I've had exactly the same experience, it's a nice language but using it for thin...

Lyngbakr · on Aug 13, 2024

Do you have experience implementing ETL pipelines in Go? I think it'd be a better fit for us over our current language, but I'm curious to hear from people who've actually done it.

physicsguy · on Aug 13, 2024

Yes. It works fairly well. With that said, I've got a feeling that life would be a lot easier to change around if we weren't using it, we end up writing a lot of code to do relatively simple things.

brushyamoeba · on Aug 13, 2024

I do this at my job.. Disclaimer: I’m a web dev (“architect”) who does some lightweight data engineering tasks to facilitate views in some of my apps.

My pipelines are very simple (no DAG-like dependencies across pipelines). I could just have separate scripts, but instead I have a monorepo of pipelines that implement an interface with Extract, Transform, Load methods. I run this as a single process that runs pipelines on a schedule and has an HTTP API for manually triggering pipelines.

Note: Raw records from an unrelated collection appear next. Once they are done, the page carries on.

(* ===== verification/SeqMidiWire.v ===== *)
(** * SeqMidiWire: events over a MIDI line

    An event sent to a MIDI port as bytes, running status included, and the bytes parsed at
    the other end: the message comes back. *)

From S2P Require Import Prelude SeqEvent SeqCells SeqMemory SeqMidi SeqMidiParse.
Open Scope Z_scope.
Open Scope state_scope.

(** ** Storing bytes *)

Fixpoint with_bytes (a : Z) (l : list Z) (m : seqmem) : seqmem :=
  match l with [] => m | b :: l => with_bytes (a + 1) l (with_byte a b m) end.

Lemma with_bytes_other a l m b :
  ~ (a <= b < a + Z.of_nat (length l)) -> m_bytes (with_bytes a l m) !! b = m_bytes m !! b.
Proof.
  revert a m. induction l as [| c l IH]; intros a m Hb; cbn [with_bytes]; [done |].
  cbn [length] in Hb. rewrite IH by lia. apply lookup_insert_ne. lia.
Qed.

Lemma with_bytes_at a l m i b :
  l !! i = Some b -> m_bytes (with_bytes a l m) !! (a + Z.of_nat i) = Some b.
Proof.
  revert a i m. induction l as [| c l IH]; intros a i m; [done |]. destruct i as [| i]; cbn [with_bytes].
  - intros [= ->]. rewrite with_bytes_other by lia. rewrite Z.add_0_r. apply lookup_insert_eq.
  - intros H. replace (a + Z.of_nat (S i)) with (a + 1 + Z.of_nat i) by lia. by apply IH.
Qed.

Lemma with_bytes_rest a l m : m_cells (with_bytes a l m) = m_cells m /\ m_pools (with_bytes a l m) = m_pools m.
Proof. revert a m. induction l as [| c l IH]; intros a m; [done |]. apply (IH (a + 1) (with_byte a c m)). Qed.

Lemma with_bytes_within a n o l m :
  a <= o -> o + Z.of_nat (length l) <= a + n -> within a n m (with_bytes o l m).
Proof.
  intros H1 H2. split_and!; try apply with_bytes_rest. intros b Hb. apply with_bytes_other. lia.
Qed.

Lemma mapped_with_bytes a n o l m : mapped m a n -> mapped (with_bytes o l m) a n.
Proof. revert o m. induction l as [| c l IH]; intros o m H; [done |]. by apply IH, mapped_with_byte. Qed.

Lemma wp_store_list a l (Q : unit -> seqmem -> Prop) m :
  mapped m a (Z.of_nat (length l)) -> Q tt (with_bytes a l m) -> wp (store_list a l) Q m.
Proof.
  revert a m. induction l as [| b l IH]; intros a m H HQ; [done |]. cbn [store_list].
  apply wp_bind, wp_store_byte.
  - destruct (H 0) as [x Hx]; [simpl; lia |]. rewrite Z.add_0_r in Hx. by eexists.
  - apply IH; [| done]. apply mapped_with_byte. intros i Hi.
    replace (a + 1 + i) with (a + (i + 1)) by lia. apply H. simpl. lia.
Qed.

Lemma readable_with_bytes a l m : readable (with_bytes a l m) a (length l) = l.
Proof.
  enough (G : forall (l l' : list Z) m, (forall i b, l !! i = Some b -> m_bytes m !! (a + Z.of_nat (length l') + Z.of_nat i) = Some b) ->
    readable m (a + Z.of_nat (length l')) (length l) = l).
  { specialize (G l [] (with_bytes a l m)). rewrite !Z.add_0_r in G. apply G. apply with_bytes_at. }
  clear l m. induction l as [| b l IH]; intros l' m H; [done |]. cbn [length readable].
  specialize (H 0%nat b eq_refl) as Hb. rewrite Z.add_0_r in Hb. rewrite Hb. f_equal.
  specialize (IH (l' ++ [b]) m). rewrite length_app in IH. simpl in IH.
  replace (a + Z.of_nat (length l' + 1)) with (a + Z.of_nat (length l') + 1) in IH by lia.
  apply IH. intros i b' Hi. rewrite <- (H (S i) b' Hi). f_equal. lia.
Qed.

(** ** Messages *)

(** The data of a message of the table's row [t]. *)
Definition in7 (v : Z) : Prop := 0 <= v < 128.
Definition message_ok (t : nat) (e : snd_seq_event) : Prop :=
  match Z.of_nat t with
  | 0 | 1 | 2 => note_channel e < 16 /\ in7 (note_note e) /\ in7 (note_velocity e)
  | 3 => control_channel e < 16 /\ in7 (control_param e) /\ in7 (control_value e)
  | 4 | 5 => control_channel e < 16 /\ in7 (control_value e)
  | 6 => control_channel e < 16 /\ -8192 <= control_value e < 8192
  | 9 | 11 => in7 (control_value e)
  | 10 => 0 <= control_value e < 16384
  | 14 | 16 | 18 | 19 | 20 | 22 | 23 => True
  | _ => False
  end.

Definition same_data (t : nat) (e e' : snd_seq_event) : Prop :=
  match Z.of_nat t with
  | 0 | 1 | 2 => note_channel e' = note_channel e /\ note_note e' = note_note e /\
                 note_velocity e' = note_velocity e
  | 3 => control_channel e' = control_channel e /\ control_param e' = control_param e /\
         control_value e' = control_value e
  | 4 | 5 | 6 => control_channel e' = control_channel e /\ control_value e' = control_value e
  | 9 | 10 | 11 => control_value e' = control_value e
  | _ => True
  end.

Lemma low7_small v : in7 v -> low7 v = v.
Proof. unfold in7, low7. intros. change 0x7f with (Z.ones 7). rewrite Z.land_ones by lia. apply Z.mod_small. lia. Qed.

At some point I felt guilty that I am doing something nobody else seems to do, and that I had rolled my own poor-man’s orchestrator. I played around with Dagster and it was pretty nice but I decided it was overkill for my needs (however I definitely think the actual data analysis team at my company should switch from Jenkins to Dagster heh…)

On a separate note, all of my pipelines Load into Elasticsearch, which I’m using as a data warehouse. I’ve realized this is another unconventional decision I’ve made, but it also seems to work well for my use-cases.

fifilura · on Aug 13, 2024

What is current language and have considered doing it in SQL?

I don't think go will be the right choice. It is just not its strength.

physicsguy · on Aug 13, 2024

It depends on what you're doing right? The commenter here replied to me, and we're processing really large data files that are deliberately not in a SQL database due to size, only artefacts of these files eventually make it into a time series DB. For us Go works well and is performant without any great difficulty. For domain specific analytics we generally use Python, and Go just calls out to an API to do them.

fifilura · on Aug 13, 2024

You are right. And I am mostly a "T" guy so I guess the answer was mostly about the transform.

For extracting the data, go is probably a very good choice. But for transforming, pretty often not, although your use case may be suitable.

In the end, the question was very open ended.

caeril · on Aug 13, 2024

> it's a nice language but using it for things it's not suited for like data exploration

Pedantic point, but this is an issue of library support, not the language.

For whatever reason, data scientists and ML researchers decided to write their libraries and tools in a Kindergartner's language with meaningful whitespace, dynamic typing, and various other juvenile PL features specifically aimed at five year olds and the mentally infirm.

physicsguy · on Aug 14, 2024

Nobody would really use a compiled language for this, the compile-run-edit-cycle just takes too long. Prior to Python people really just used MATLAB and Mathematica for that sort of work in the physics/engineering side, and R and Stata/SPSS on the bio + maths side. MATLAB, Mathematica, Stata and SPSS are all commercial and R has exactly the same problems to Python in environment management and compiled binaries, if you use it today you end up doing a lot of manual compilation of dependencies and putting them in the PATH on Linux at least.

Python became popular because the key scientific ecosystem libraries copied the libraries from MATLAB closely which made it easy to pick up, and because it was free. Anaconda made a distribution that was easy to install with all the dependencies compiled for you, which worked on Linux/Mac/Windows which made it much easier to use than R. The other interactive languages around at the time were Ruby which was heavily web dev focused, and Perl. Node didn’t yet exist.

Once you have an ecosystem in a language it’s very hard to supplant. You need big resources to go against the grain. That no big company has decided to pour lots of money into alternatives even despite the problems probably tells us that it’s not viewed as being worth it.